- [WHAT THE TASK ASKS]
Could you set down exactly the lines in the records below between the line holding "(recursion_depth : Z)" and the line holding "apply ret_inv in Hret as [Heq _]. inversion", inclusive?

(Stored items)

Lemma balance_checks_label (fuel : nat) (objs : Scene) (r : R) :
  balance fuel rel 1 (objs, r) = (Raise ValueError, (objs, r)).
Proof.
  destruct rel as [c|c|c|c|c]; simpl;
    [ unfold OneDAdjacentRelation.balance
    | unfold MultipleDAdjacentRelation.balance
    | unfold ColorAboveColorRelation.balance
    | unfold ObjectCountRelation.balance
    | unfold IdenticalObjectsRelation.balance ];
    destruct (decide (1 <> 0)); try lia; reflexivity.
Qed.

(** In the positive-to-negative direction the balancing loop cannot get
    past its first target: the balancer is handed the label 1. *)
Lemma modify_targets_positive_to_negative (targets : list nat)
    (data : list Scene) (labels : list bool) (r r' : R) (b : batch) :
  modify_targets rel balance_fuel false targets data labels r = (Ret b, r') ->
  targets = [].
Proof.
  destruct targets as [|i targets]; [reflexivity|].
  cbn [modify_targets]. intros Hr.
  apply bind_ret_inv in Hr as (scene & r1 & Hs & Hr).
  apply or_raise_ret in Hs as [Hs ->].
  apply bind_ret_inv in Hr as (scene' & r2 & Hb & _).
  unfold call_balance in Hb. cbn [negb] in Hb.
  rewrite balance_checks_label in Hb. discriminate.
Qed.

(** With [negative_to_positive=False] the directed generator returns only
    what sampling and resampling gave it: a batch it returns carries the
    labels [evaluate] gives its scenes and, for a batch size other than
    1, exactly [batch_size / 2] positive ones; whenever a scene would
    have to be balanced, the call raises. *)
Theorem smart_batch_positive_to_negative (batch_size : nat)
    (recursion_depth : Z) (r r' : R) (data : list Scene)
    (labels : list bool) :
  SmartBalancedBatch_call sample_scene rel default_batch_size
    balance_fuel false max_recursion_depth (Some batch_size)
    recursion_depth r = (Ret (data, labels), r') ->
  labels = map (evaluate rel) data
  /\ (batch_size <> 1%nat ->
      positive_count labels = (batch_size / 2)%nat).
Proof.
  unfold SmartBalancedBatch_call. intros Hr.
  apply bind_ret_inv in Hr as ([[d l] rounds] & r1 & Hr & Hret).
  apply ret_inv in Hret as [Heq _]. cbn [fst] in Heq.
  inversion Heq; subst d l. clear Heq.
  unfold SmartBalancedBatch_call_rounds in Hr.
  change (default default_batch_size (Some batch_size)) with batch_size in Hr.
  cbv zeta in Hr.
  destruct (decide (batch_size = 1%nat)).
  { apply bind_ret_inv in Hr as ([d l] & r2 & Hcall & Hret).
    apply (ObjectGenerator_call_ret _ _ _ (fun _ => True)) in Hcall
      as (_ & _ & _ & ->); [|auto].
    apply ret_inv in Hret as [Heq _]. inversion Heq; subst.
    split; [reflexivity|contradiction]. }
  destruct (decide (max_recursion_depth < recursion_depth));
    [discriminate|].
  apply bind_ret_inv in Hr as ([d0 l0] & r2 & Hcall & Hr).
  apply (ObjectGenerator_call_ret _ _ _ (fun _ => True)) in Hcall
    as (_ & _ & HP0 & ->); [|auto].
  cbn [fst snd] in Hr.
  destruct (decide _) as [Heq|Hneq] in Hr.
  { apply ret_inv in Hr as [Heq' _]. inversion Heq'; subst.
    split; [reflexivity|intros _; exact Heq]. }
  apply bind_ret_inv in Hr as (ex & r3 & Hloop & Hr).
  apply (resample_rounds_truthful _ _ _ _ false (fun _ => True)) in Hloop;
    [|auto|reflexivity|exact HP0|reflexivity].
  destruct ex as [d l k|d l pc' k].
  { destruct Hloop as (Hl & _ & Hhalf).
    apply ret_inv in Hr as [Heq' _]. inversion Heq'; subst.
    split; [reflexivity|intros _; exact Hhalf]. }
  exfalso. destruct Hloop as (Hl & _ & Hpc & Hmore).
  assert (Hgt : (batch_size / 2 < pc')%nat).
  { destruct (decide (batch_size / 2 < pc')%nat) as [Hlt|Hge];
      [exact Hlt|].
    destruct Hmore. apply bool_decide_eq_false. exact Hge. }
  apply bind_ret_inv in Hr as (m & r4 & Hm & Hr).
  apply bind_ret_inv in Hr as (perm & r5 & Hperm & Hr).
  apply on_gen_ret in Hperm.
  apply bind_ret_inv in Hr as (targets & r6 & Ht & Hr).
  apply bind_ret_inv in Hr as (b & r7 & Hmod & _).
  apply modify_targets_positive_to_negative in Hmod. subst targets.
  destruct (nonzero_squeeze _) as [i0|idxs] eqn:Hsq; [discriminate Ht|].
  apply ret_inv in Hm as [<- <-].
  apply index_select_ret in Ht as [_ Ht].
  apply Forall2_length in Ht. cbn [length] in Ht.
  rewrite length_take in Ht.
  pose proof (randperm_perm (length idxs) r3) as Hpp.
  rewrite <- Hperm in Hpp. apply Permutation_length in Hpp.
  rewrite length_seq in Hpp.
  apply nonzero_squeeze_vector in Hsq.
  assert (Hlen : length idxs = pc').
  { rewrite Hsq. unfold nonzero. rewrite length_nonzero_from.
    cbn [negb]. rewrite Hpc. unfold positive_count.
    clear. induction l as [|b l IH]; [reflexivity|].
    cbn [map]. rewrite !filter_cons.
    destruct b.
    - rewrite bool_decide_eq_true_2 by reflexivity.
      destruct (decide (true = true)); [|contradiction].
      simpl. rewrite IH. reflexivity.
    - rewrite bool_decide_eq_false_2 by discriminate.
      destruct (decide (false = true)); [discriminate|]. exact IH. }
  lia.
Qed.
End PositiveToNegative.

Lemma balanced_batch_is_balanced_witness :
  exists data labels r',
    ObjectGen.BalancedBatch_call alternating line20 1 5 (Some 4%nat) 0%nat
    = (Ret (data, labels), r')
    /\ length data = 4%nat
    /\ labels = map (evaluate line20) data
    /\ positive_count labels = (4 / 2)%nat.
Proof.
  eexists. eexists. eexists. split; [vm_compute; reflexivity|].
  eapply (balanced_batch_is_balanced (H0 := counter_source_laws)
            alternating line20 1 5 4 0%nat).
  - exists 2%nat. reflexivity.
  - vm_compute. reflexivity.
Defined.

(** The object-count balancer returns positive scenes only (the two
    halves of [balance] put together). *)
Lemma object_count_balance_positive {R : Type} `{RandomSourceLaws R}
    (c : ObjectCountRelation.config) (L : nat) (objs objs' : list (list Z))
    (r : R) (st' : list (list Z) * R) :
  count_layout_ok c L -> rows L objs ->
  ObjectCountRelation.balance c 0 (objs, r) = (Ret objs', st') ->
  ObjectCountRelation.evaluate c objs' = true.
Proof.
  intros Hlay Hrows Hr. unfold ObjectCountRelation.balance in Hr.
  destruct (decide (0 <> 0)) as [Hne|_]; [contradiction|].
  apply bind_ret_inv in Hr as (objs0 & s0 & Ho & Hr).
  apply objects_ret in Ho as [-> ->]. simpl fst in Hr. cbv zeta in Hr.
  apply bind_ret_inv in Hr as (min1 & s1 & Hd & Hr).
  apply (demote_seconds_ret c L objs r min1 s1 Hlay Hrows) in Hd
    as (Hrows1 & Hlen1 & I1 & I2).
  rewrite <- Hlen1 in I2.
  exact (proj1 (promote_firsts_ret c L objs min1 s1 st' objs' Hlay Hrows1
                  I1 I2 Hr)).
Qed.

- [WRITTEN SOLUTION]
    (recursion_depth : Z) (r r' : R) (data : list Scene)
    (labels : list bool) :
  SmartBalancedBatch_call sample_scene rel default_batch_size
    balance_fuel false max_recursion_depth (Some batch_size)
    recursion_depth r = (Ret (data, labels), r') ->
  labels = map (evaluate rel) data
  /\ (batch_size <> 1%nat ->
      positive_count labels = (batch_size / 2)%nat).
Proof.
  unfold SmartBalancedBatch_call. intros Hr.
  apply bind_ret_inv in Hr as ([[d l] rounds] & r1 & Hr & Hret).
  apply ret_inv in Hret as [Heq _]. cbn [fst] in Heq.
  inversion Heq; subst d l. clear Heq.
  unfold SmartBalancedBatch_call_rounds in Hr.
  change (default default_batch_size (Some batch_size)) with batch_size in Hr.
  cbv zeta in Hr.
  destruct (decide (batch_size = 1%nat)).
  { apply bind_ret_inv in Hr as ([d l] & r2 & Hcall & Hret).
    apply (ObjectGenerator_call_ret _ _ _ (fun _ => True)) in Hcall
      as (_ & _ & _ & ->); [|auto].
    apply ret_inv in Hret as [Heq _]. inversion Heq; subst.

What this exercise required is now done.